Presentó al Hijo a los pastores (cf. Lc 2,16) y a los magos (cf. Mt 2,11).

Ofreció a Dios hecho hombre en el templo, según la ley (cf. Lc 2,22).

Vivió su misterio con admiración (cf. Lc 2,33).

Celebró asiduamente con él la fiesta anual de la Pascua (cf. Lc 2,41).

Compartió con San José el dolor de su ausencia (cf. Lc 2,48).

Acompañó la educación de Jesús hasta los treinta años (Lc 2,40-52; 3,23).

Su vida ejemplar como esposa de José la ayudó a comprender las necesidades concretas de los recién casados en Caná. Allí Jesús la llamó de mujer (Jo 2,4), con la nuance de quien, siendo hija de Sión (cf. Sf 7,14; Lc 1,28ss), prefiguraba la realidad de la Iglesia como una esposa.

En este acompañamiento continuo, la maternidad de María en relación a Jesús recibió una nueva dimensión eclesial junto a la cruz, la cual fue simbolizada a través de su peregrinación celestial hacia Jerusalén Celeste (cf. Ap 12,1).

María es modelo y auxilio de la vocación de toda la Iglesia, siendo al mismo tiempo virgen consagrada, esposa fiel, madre fructífera y participante, de modo particular, de la realidad sacerdotal de Cristo.

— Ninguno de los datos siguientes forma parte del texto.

(* ===== verification/QueryTime.v ===== *)
(** * Timestamps and integers of a query string

    [parseRFC3339Micro], [parseRFC3339MicroUTCZ] and [parseASCIIInteger] of
    [httpserver/history_query_parser.go].  The text of their errors is dropped:
    the callers answer with one code for all of them. *)

From S2P Require Import Prelude GoStrings GoTime GoFloat Uuid Identity Telemetry Validation.
#[local] Open Scope Z_scope.

(** ** Integers *)

(** A range loop over the runes of a text sees only ASCII digits exactly when
    all its bytes are digits; [strconv.Atoi] then fails only out of range. *)
Definition parseASCIIInteger (s : string) : option Z :=
  if bool_decide (s = "") then None
  else if negb (str_forallb is_digit s) then None
  else ParseInt10 s 64.

(** ** The lexical checks *)

Definition digit_at (s : string) (i : nat) : bool := is_digit (byte_at s i).
Definition char_at (s : string) (i : nat) (c : ascii) : bool := bool_decide (byte_at s i = c).

(** Length, date and time; [delimiter] is the test on the byte between them. *)
Definition date_time_digits (delimiter : ascii -> bool) (s : string) : bool :=
  if str_len s <? 20 then false
  else if negb (digit_at s 0 && digit_at s 1 && digit_at s 2 && digit_at s 3) then false
  else
    let yearVal := digit_val (byte_at s 0) * 1000 + digit_val (byte_at s 1) * 100
                   + digit_val (byte_at s 2) * 10 + digit_val (byte_at s 3) in
    if yearVal <? 1 then false
    else if negb (char_at s 4 "-") || negb (char_at s 7 "-") then false
    else if negb (digit_at s 5) || negb (digit_at s 6) then false
    else if negb (digit_at s 8) || negb (digit_at s 9) then false
    else if negb (delimiter (byte_at s 10)) then false
    else if negb (char_at s 13 ":") || negb (char_at s 16 ":") then false
    else forallb (digit_at s) [11%nat; 12%nat; 14%nat; 15%nat; 17%nat; 18%nat].

(** The loop over the fraction digits: how many it passes. *)
Fixpoint count_digits (s : string) : nat :=
  match s with
  | String c r => if is_digit c then S (count_digits r) else O
  | EmptyString => O
  end.

(** The index after the fraction, where the offset must start. *)
Definition offset_index (s : string) : option nat :=
  let idx :=
    if char_at s 19 "." then
      let numFracDigits := count_digits (slice_from 20 s) in
      if (numFracDigits <? 1)%nat || (6 <? numFracDigits)%nat then None else Some (20 + numFracDigits)%nat
    else Some 19%nat in
  match idx with
  | Some idx => if (String.length s <=? idx)%nat then None else Some idx
  | None => None
  end.

(** [time.Parse] and the normalisation to UTC microseconds. *)
Definition parse_utc_micro (s : string) : option Time :=
  match Parse s with
  | None => None
  | Some parsed =>
      let utc := UTC parsed in
      if (Year utc <? 1) || (9999 <? Year utc) then None else Some (Truncate utc Microsecond)
  end.

(** The offset at [idx]; the text with [z] replaced when it is accepted. *)
Definition check_offset (s : string) (idx : nat) : option string :=
  let offsetIndicator := byte_at s idx in
  if bool_decide (offsetIndicator = "Z"%char) || bool_decide (offsetIndicator = "z"%char) then
    if negb (idx =? String.length s - 1)%nat then None
    else if bool_decide (offsetIndicator = "z"%char) then Some (slice 0 idx s +:+ "Z") else Some s
  else if bool_decide (offsetIndicator = "+"%char) || bool_decide (offsetIndicator = "-"%char) then
    if negb (idx + 6 =? String.length s)%nat then None
    else if negb (char_at s (idx + 3) ":") then None
    else if negb (forallb (digit_at s) [(idx + 1)%nat; (idx + 2)%nat; (idx + 4)%nat; (idx + 5)%nat]) then None
    else
      let offsetHours := digit_val (byte_at s (idx + 1)) * 10 + digit_val (byte_at s (idx + 2)) in
      let offsetMins := digit_val (byte_at s (idx + 4)) * 10 + digit_val (byte_at s (idx + 5)) in
      if (23 <? offsetHours) || (59 <? offsetMins) then None else Some s
  else None.

Definition parseRFC3339Micro (s : string) : option Time :=
  if negb (date_time_digits (fun c => bool_decide (c = "T"%char) || bool_decide (c = "t"%char)) s) then None
  else
    idx ← offset_index s;
    s' ← check_offset s idx;
    parse_utc_micro s'.

Definition parseRFC3339MicroUTCZ (s : string) : option Time :=
  if negb (date_time_digits (fun c => bool_decide (c = "T"%char)) s) then None
  else
    idx ← offset_index s;
    if negb (char_at s idx "Z") then None
    else if negb (idx =? String.length s - 1)%nat then None
    else parse_utc_micro s.

Example parseRFC3339Micro_ex :
  map (fun s => (fun t => unix_ns t) <$> parseRFC3339Micro s)
    ["2026-05-04T10:20:30Z"; "2026-05-04T10:20:30.123456z"; "2026-05-04T17:20:30.5+07:00";
     "2026-05-04T10:20:30.1234567Z"; "2026-05-04T24:00:00Z"; "2026-02-30T10:20:30Z";
     "2026-05-04t10:20:30Z"; "2026-05-04T10:20:30"; "2026-05-04T10:20:30.Z"; "0000-05-04T10:20:30Z";
     "2026-05-04T10:20:30+24:00"; "0001-01-01T00:00:00+01:00"; "9999-12-31T23:59:59-00:01"]
  = [Some 1777890030000000000; Some 1777890030123456000; Some 1777890030500000000;
     None; None; None; None; None; None; None; None; None; None].
Proof. vm_compute. reflexivity. Qed.

(** * The query parser reads timestamps as the telemetry validator does

    [parseRFC3339Micro] and [parseRFC3339MicroUTCZ] are written apart from
    [parseMeasuredAt] of the telemetry package; they accept the same texts, up
    to the lower-case zone, and give the same instants. *)

From Stdlib Require Import Btauto.

(** ** Texts cut at an index *)

Lemma byte_at_app p r k : byte_at (p +:+ r) (String.length p + k) = byte_at r k.
Proof. induction p as [|c p IH]; [done|exact IH]. Qed.

Lemma slice_from_app_l p r k : slice_from (String.length p + k) (p +:+ r) = slice_from k r.
Proof.
  unfold slice_from. rewrite str_length_app.
  replace (String.length p + String.length r - (String.length p + k))%nat
    with (String.length r - k)%nat by lia.
  induction p as [|c p IH]; [done|exact IH].
Qed.

Lemma slice_app_mid p a b : slice (String.length p) (String.length p + String.length a) (p +:+ (a +:+ b)) = a.
Proof.
  unfold slice. replace (String.length p + String.length a - String.length p)%nat with (String.length a) by lia.
  induction p as [|c p IH]; [exact (substring_app_l a b)|exact IH].
Qed.

Lemma slice_0_app p r : slice 0 (String.length p) (p +:+ r) = p.
Proof. unfold slice. rewrite Nat.sub_0_r. apply substring_app_l. Qed.

Lemma count_digits_split s : exists ds r, s = ds +:+ r /\ count_digits s = String.length ds
  /\ str_forallb is_digit ds = true /\ is_digit (byte_at r 0) = false.
Proof.
  induction s as [|c s (ds & r & -> & Hc & Hd & Hr)]; [by exists "", ""|].
  cbn [count_digits]. destruct (is_digit c) eqn:E.
  - exists (String c ds), r. rewrite Hc. cbn. by rewrite E, Hd.
  - by exists "", (String c (ds +:+ r)).
Qed.

Lemma count_digits_app ds r : str_forallb is_digit ds = true -> is_digit (byte_at r 0) = false ->
  count_digits (ds +:+ r) = String.length ds.
Proof.
  intros Hd Hr. induction ds as [|c ds IH].
  - rewrite str_app_nil_l. destruct r as [|c r]; [done|]. cbn in *. by rewrite Hr.
  - cbn in Hd. apply andb_true_iff in Hd as [Hc Hd]. rewrite str_app_cons. cbn. by rewrite Hc, IH.
Qed.

(** ** The zone *)

Lemma zone_ok_head z : zone_ok z = true -> is_zone_char (byte_at z 0) = true /\ z <> "".
Proof.
  unfold zone_ok, is_zone_char. intros H. rewrite orb_true_iff, !andb_true_iff in H.
  destruct H as [H|(((((( _ & H) & _) & _) & _) & _) & _)].
  - by apply bool_decide_eq_true in H as ->.
  - destruct z; [done|]. split; [|done]. apply orb_true_iff in H as [H|H]; rewrite H; by rewrite ?orb_true_r.
Qed.
(** ** Microseconds and buckets *)

(** [d.Microseconds()]: integer division of the nanoseconds. *)
Definition Microseconds (d : Z) : Z := Z.quot d 1000.

Definition ToMicrosecondsSinceEpoch (t : Time) : Z :=
  let u := UTC t in
  int64_add (int64_mul (Unix u) 1000000) (Z.quot (Nanosec u) 1000).

(** Go's [/] and [%] round toward zero; the callers' divisor is positive. *)
Definition floorDiv (a b : Z) : Z :=
  let d := wrap64 (Z.quot a b) in
  let r := Z.rem a b in
  if negb (r =? 0) && xorb (r <? 0) (b <? 0) then int64_sub d 1 else d.

(** The three errors of the function carry a text only. *)
Definition IntersectingBucketCount (from to : Time) (width : Z) : res string Z :=
  if width <=? 0 then Err "bucket width must be positive"
  else if negb (Before from to) then Err "invalid time range: from must be before to"
  else
    let widthMicros := Microseconds width in
    if widthMicros <=? 0 then Err "bucket width in microseconds must be positive"
    else
      let fromMicros := ToMicrosecondsSinceEpoch from in
      let toMinusOneMicros := int64_sub (ToMicrosecondsSinceEpoch to) 1 in
      Ok (int64_add (int64_sub (floorDiv toMinusOneMicros widthMicros) (floorDiv fromMicros widthMicros)) 1).

(** ** Queries *)

Record TimeRange := mkTimeRange { rng_From : Time; rng_To : Time }.

Record TelemetryHistoryQuery := mkHistoryQuery {
  hq_GatewayID : string;
  hq_SensorID : string;
  hq_Range : TimeRange;
  hq_Resolution : Resolution;
  hq_MaxPoints : Z;
}.

Definition year_in_range (t : Time) : bool := negb ((Year t <? 1) || (9999 <? Year t)).

Definition ValidateHistoryTimeRange (tr : TimeRange) (res : Resolution) (maxRange rawWindow maxPoints : Z)
    : option HistoryError :=
  let fromUTC := UTC (rng_From tr) in
  let toUTC := UTC (rng_To tr) in
  let diffMicros := int64_sub (ToMicrosecondsSinceEpoch toUTC) (ToMicrosecondsSinceEpoch fromUTC) in
  if negb (year_in_range (rng_From tr)) || negb (year_in_range (rng_To tr)) then Some ErrHistoryInvalidInput
  else if negb (year_in_range fromUTC) || negb (year_in_range toUTC) then Some ErrHistoryInvalidInput
  else if negb (Z.rem (Nanosec fromUTC) 1000 =? 0) || negb (Z.rem (Nanosec toUTC) 1000 =? 0)
  then Some ErrHistoryInvalidInput
  else if negb (Before fromUTC toUTC) then Some ErrHistoryInvalidInput
  else if int64_add (Z.quot maxRange Second) 1 <? int64_sub (Unix toUTC) (Unix fromUTC)
  then Some ErrHistoryRangeTooLarge
  else if Microseconds maxRange <? diffMicros then Some ErrHistoryRangeTooLarge
  else if negb (Resolution_Valid res) then Some ErrHistoryInvalidResolution
  else if bool_decide (res = ResolutionRaw) then
    if Microseconds rawWindow <? diffMicros then Some ErrHistoryRawLimitExceeded else None
  else if negb (bool_decide (res = ResolutionAuto)) then
    match ResolutionDuration res with
    | None => Some ErrHistoryInvalidResolution
    | Some w =>
        match IntersectingBucketCount (rng_From tr) (rng_To tr) w with
        | Err _ => Some ErrHistoryInvalidInput
        | Ok count => if maxPoints <? count then Some ErrHistoryResolutionTooFine else None
        end
    end
  else None.

(** ** Results *)

Record RawSamplePoint (uuid : Type) := mkRawPoint {
  rp_MeasuredAt : Time;
  rp_Value : float64;
  rp_SequenceNum : Z;
  rp_BootID : option uuid;
  rp_MessageID : option uuid;
  rp_SampleIndex : option Z;
}.
Arguments mkRawPoint {uuid}.
Arguments rp_MeasuredAt {uuid}.
Arguments rp_Value {uuid}.
Arguments rp_SequenceNum {uuid}.
Arguments rp_BootID {uuid}.
Arguments rp_MessageID {uuid}.
Arguments rp_SampleIndex {uuid}.

Record BucketSamplePoint := mkBucketPoint {
  bp_BucketStart : Time;
  bp_Avg : float64;
  bp_Min : float64;
  bp_Max : float64;
  bp_Count : Z;
}.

LA VOCACIÓN DE LA IGREJA EN SU DIMENSIÓN MARIANA

  • ¿Entiendo la verdadera vocación como un privilegio o como un llamado al amor y al servicio?
  • ¿Qué significa, concretamente, para mí «hacer todo lo que Él os dijere»?
  • ¿Tengo miedo de decir un sí libre y total como María, porque eso me comprometería de forma irreversible?
  • La vocación es siempre un llamado gratuito, un don de Dios: Cristo llamó a quien quiso (Mc 3,13) y testificó que fue su iniciativa: «No me escogisteis a mí, sino que yo os elegí» (Jo 15,16).
  • Los dones de Dios hacen posible la colaboración y una respuesta adecuada. Si la siega es grande y los trabajadores son pocos, somos invitados a rogar al Señor de la siega que envíe trabajadores para su siega (Lc 10,2).
  • La respuesta vocacional debe ser respaldada y acompañada de una intención recta, que se concreta en motivaciones adecuadas y consistentes:
    • la gloria de Dios en la liturgia.
    • la expansión del Reino de los Cielos en la misión.
    • el celo por aquellos que más lo necesitan en la caridad.
  • Debe ser también una respuesta libre y relativamente madura, sin serios condicionamientos psicológicos o sociológicos, teniendo en cuenta que la libertad es un proceso permanente de verdad al ofrecerse al servicio de la voluntad del Padre.
  • Mantener esta respuesta de manera consistente implica una adecuación traducida en cualidades físicas, psíquicas, intelectuales y morales, en armonía con la vocación específica a la que se fue llamado y que se desea seguir.
  • Dios quiso el «sí» libre y responsable de María (Lc 1,30). Por todo ello, San Pablo VI afirmó que «a partir del consentimiento de la serva del Señor, la humanidad comienza su retorno a Dios».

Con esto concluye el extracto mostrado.